:: What this task involves ::
Go over the data and work out how many lines include the word "None". Give that number only.

============

(** * A shallow embedding of the reactive engine of [index.ts]

    The engine keeps two module-level variables ([runningEffects] and
    [Updates]) and a heap of [SignalNode] and [Effect] objects that point at
    each other.  Objects live in two arenas and are named by their index, the
    module-level variables are fields of one [World] record, and every engine
    function is a state transformer over [World] that can finish normally,
    raise a JavaScript exception, or run out of fuel (the engine recurses
    through user callbacks, so termination is not structural).

    User callbacks ([Callback = () => unknown]) are written in a small command
    language whose constructors are exactly the operations a callback can
    perform on the engine: call a reader, call a setter, create a signal, an
    effect or a memo, open a batch, bump a captured counter, throw. *)

From Stdlib Require Import ZArith String List Lia Bool.
From stdpp Require Import base option list.

Local Open Scope string_scope.
Local Open Scope list_scope.
Local Open Scope nat_scope.

(** ** Values and callbacks *)

(** Object references: the index of a signal or of an effect in its arena. *)
Abbreviation sid := nat (only parsing).
Abbreviation eid := nat (only parsing).

Inductive value :=
| VUndefined
| VNum (z : Z)
| VStr (s : string)
| VBool (b : bool).

Definition truthy (v : value) : bool :=
  match v with
  | VUndefined => false
  | VNum z => negb (Z.eqb z 0)
  | VStr s => negb (String.eqb s "")
  | VBool b => b
  end.

Definition js_add (a b : value) : value :=
  match a, b with
  | VNum x, VNum y => VNum (x + y)
  | VStr x, VStr y => VStr (String.append x y)
  | _, _ => VUndefined
  end.

Definition js_mul (a b : value) : value :=
  match a, b with
  | VNum x, VNum y => VNum (x * y)
  | _, _ => VUndefined
  end.

Definition js_gt (a b : value) : value :=
  match a, b with
  | VNum x, VNum y => VBool (Z.gtb x y)
  | _, _ => VBool false
  end.

Definition js_not (a : value) : value := VBool (negb (truthy a)).

(** Expressions of a callback: constants, calls of readers, pure operators
    applied to the values of subexpressions (evaluated left to right), and
    the conditional expression. *)
Inductive expr :=
| EConst (v : value)
| ERead (s : sid)
| EOp1 (f : value → value) (a : expr)
| EOp2 (f : value → value → value) (a b : expr)
| ECond (c a b : expr).

Definition EAdd : expr → expr → expr := EOp2 js_add.
Definition EMul : expr → expr → expr := EOp2 js_mul.
Definition EGt : expr → expr → expr := EOp2 js_gt.
Definition ENot : expr → expr := EOp1 js_not.

Inductive cmd :=
| CSkip
| CSeq (c1 c2 : cmd)
| CExpr (e : expr)
| CIf (e : expr) (c1 c2 : cmd)
| CIncr (x : nat)
| CLog (e : expr)
| CThrow (msg : string)
| CCreateSignal (e : expr)
| CSet (s : sid) (e : expr)
| CCreateEffect (body : cmd)
| CCreateMemo (body : cmd) (result : expr)
| CBatch (body : cmd)
| CUntrack (body : cmd).

(** ** Heap objects ([types.ts]) *)

(** The only value ever stored in [Effect.state] is ['pending']; an absent
    field is [None]. *)
Inductive EffectState := pending.

(** [observers] and [dependencies] are JavaScript [Set]s, kept as lists without
    repetition in insertion order (see [set_add], [set_delete]). *)
Record SignalNode := {
  current : value;
  observers : list eid
}.

(** The [run] field of the source, a closure that calls [runEffect] on the
    effect itself, is read nowhere in the engine and is left out.  [owned] is
    an optional array: absent until the first child is created. *)
Record Effect := {
  fn : cmd;
  dependencies : list sid;
  owner : option eid;
  owned : option (list eid);
  state : option EffectState
}.

(** The heap (two arenas), the two module-level variables of [index.ts], and
    what callbacks can touch outside the engine: the counters they increment
    and the console. *)
Record World := {
  signals : list SignalNode;
  effects : list Effect;
  runningEffects : list eid;
  Updates : option (list eid);
  vars : list Z;
  console : list value
}.

Definition empty_world (nvars : nat) : World :=
  {| signals := []; effects := []; runningEffects := []; Updates := None;
     vars := replicate nvars 0%Z; console := [] |}.

Definition set_signals (f : list SignalNode → list SignalNode) (w : World) : World :=
  {| signals := f (signals w); effects := effects w;
     runningEffects := runningEffects w; Updates := Updates w;
     vars := vars w; console := console w |}.

Definition set_effects (f : list Effect → list Effect) (w : World) : World :=
  {| signals := signals w; effects := f (effects w);
     runningEffects := runningEffects w; Updates := Updates w;
     vars := vars w; console := console w |}.

Definition set_runningEffects (f : list eid → list eid) (w : World) : World :=
  {| signals := signals w; effects := effects w;
     runningEffects := f (runningEffects w); Updates := Updates w;
     vars := vars w; console := console w |}.

Definition set_Updates (u : option (list eid)) (w : World) : World :=
  {| signals := signals w; effects := effects w;
     runningEffects := runningEffects w; Updates := u;
     vars := vars w; console := console w |}.

Definition set_vars (f : list Z → list Z) (w : World) : World :=
  {| signals := signals w; effects := effects w;
     runningEffects := runningEffects w; Updates := Updates w;
     vars := f (vars w); console := console w |}.

Definition set_console (f : list value → list value) (w : World) : World :=
  {| signals := signals w; effects := effects w;
     runningEffects := runningEffects w; Updates := Updates w;
     vars := vars w; console := f (console w) |}.

Definition with_observers (f : list eid → list eid) (n : SignalNode) : SignalNode :=
  {| current := current n; observers := f (observers n) |}.

Definition with_current (v : value) (n : SignalNode) : SignalNode :=
  {| current := v; observers := observers n |}.

Definition with_dependencies (f : list sid → list sid) (e : Effect) : Effect :=
  {| fn := fn e; dependencies := f (dependencies e); owner := owner e;
     owned := owned e; state := state e |}.

Definition with_owned (o : option (list eid)) (e : Effect) : Effect :=
  {| fn := fn e; dependencies := dependencies e; owner := owner e;
     owned := o; state := state e |}.

Definition with_state (s : option EffectState) (e : Effect) : Effect :=
  {| fn := fn e; dependencies := dependencies e; owner := owner e;
     owned := owned e; state := s |}.

(** A JavaScript [Set] iterates in insertion order; deleting an element and
    adding it again moves it to the end. *)

Definition set_has (x : nat) (s : list nat) : bool := existsb (Nat.eqb x) s.

Definition set_add (x : nat) (s : list nat) : list nat :=
  if set_has x s then s else s ++ [x].

Definition set_delete (x : nat) (s : list nat) : list nat :=
  List.filter (fun y => negb (Nat.eqb y x)) s.

(** ** Outcomes *)

Inductive error :=
| TypeError (msg : string)
| UserError (msg : string).

Inductive Res (A : Type) :=
| Ok (a : A) (w : World)
| Exn (e : error) (w : World)
| OutOfFuel.
Arguments Ok {A} a w.
Arguments Exn {A} e w.
Arguments OutOfFuel {A}.

Definition M (A : Type) := World → Res A.

Definition ret {A} (a : A) : M A := fun w => Ok a w.

Definition bind {A B} (m : M A) (k : A → M B) : M B := fun w =>
  match m w with
  | Ok a w' => k a w'
  | Exn e w' => Exn e w'
  | OutOfFuel => OutOfFuel
  end.

Notation "'let*' x ':=' m 'in' k" := (bind m (fun x => k))
  (at level 10, x name, m at level 100, k at level 200).
Notation "m ';;' k" := (bind m (fun _ => k))
  (at level 100, k at level 200, right associativity).

Definition throw {A} (e : error) : M A := fun w => Exn e w.
Definition modify (f : World → World) : M unit := fun w => Ok tt (f w).

(** [try { m } finally { fin }] where [fin] cannot itself fail. *)
Definition try_finally {A} (m : M A) (fin : World → World) : M A := fun w =>
  match m w with
  | Ok a w' => Ok a (fin w')
  | Exn e w' => Exn e (fin w')
  | OutOfFuel => OutOfFuel
  end.

Fixpoint forEach {A} (l : list A) (f : A → M unit) : M unit :=
  match l with
  | [] => ret tt
  | x :: l' => f x ;; forEach l' f
  end.

(** ** The engine ([index.ts]) *)

Definition gets {A} (f : World → A) : M A := fun w => Ok (f w) w.

(** Dereferencing an object reference. In JavaScript a reference always
    points at an object; an index outside the arena stands for [undefined]
    and using it raises a [TypeError]. *)
Definition get_signal (signal : sid) : M SignalNode := fun w =>
  match signals w !! signal with
  | Some node => Ok node w
  | None => Exn (TypeError "signal is undefined") w
  end.

Definition get_effect (effect : eid) : M Effect := fun w =>
  match effects w !! effect with
  | Some e => Ok e w
  | None => Exn (TypeError "effect is undefined") w
  end.

(** Uses of [Updates.length] and [Updates.push] need the array. *)
Definition get_Updates : M (list eid) := fun w =>
  match Updates w with
  | Some q => Ok q w
  | None => Exn (TypeError "Updates is undefined") w
  end.

(** [const getRunningEffect = () => runningEffects[runningEffects.length - 1]] *)
Definition getRunningEffect (w : World) : option eid := last (runningEffects w).

Definition trackEffectDependency (effect : eid) (signal : sid) (w : World) : World :=
  let w1 := set_signals (alter (with_observers (set_add effect)) signal) w in
  set_effects (alter (with_dependencies (set_add signal)) effect) w1.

============

:: Answer section ::
5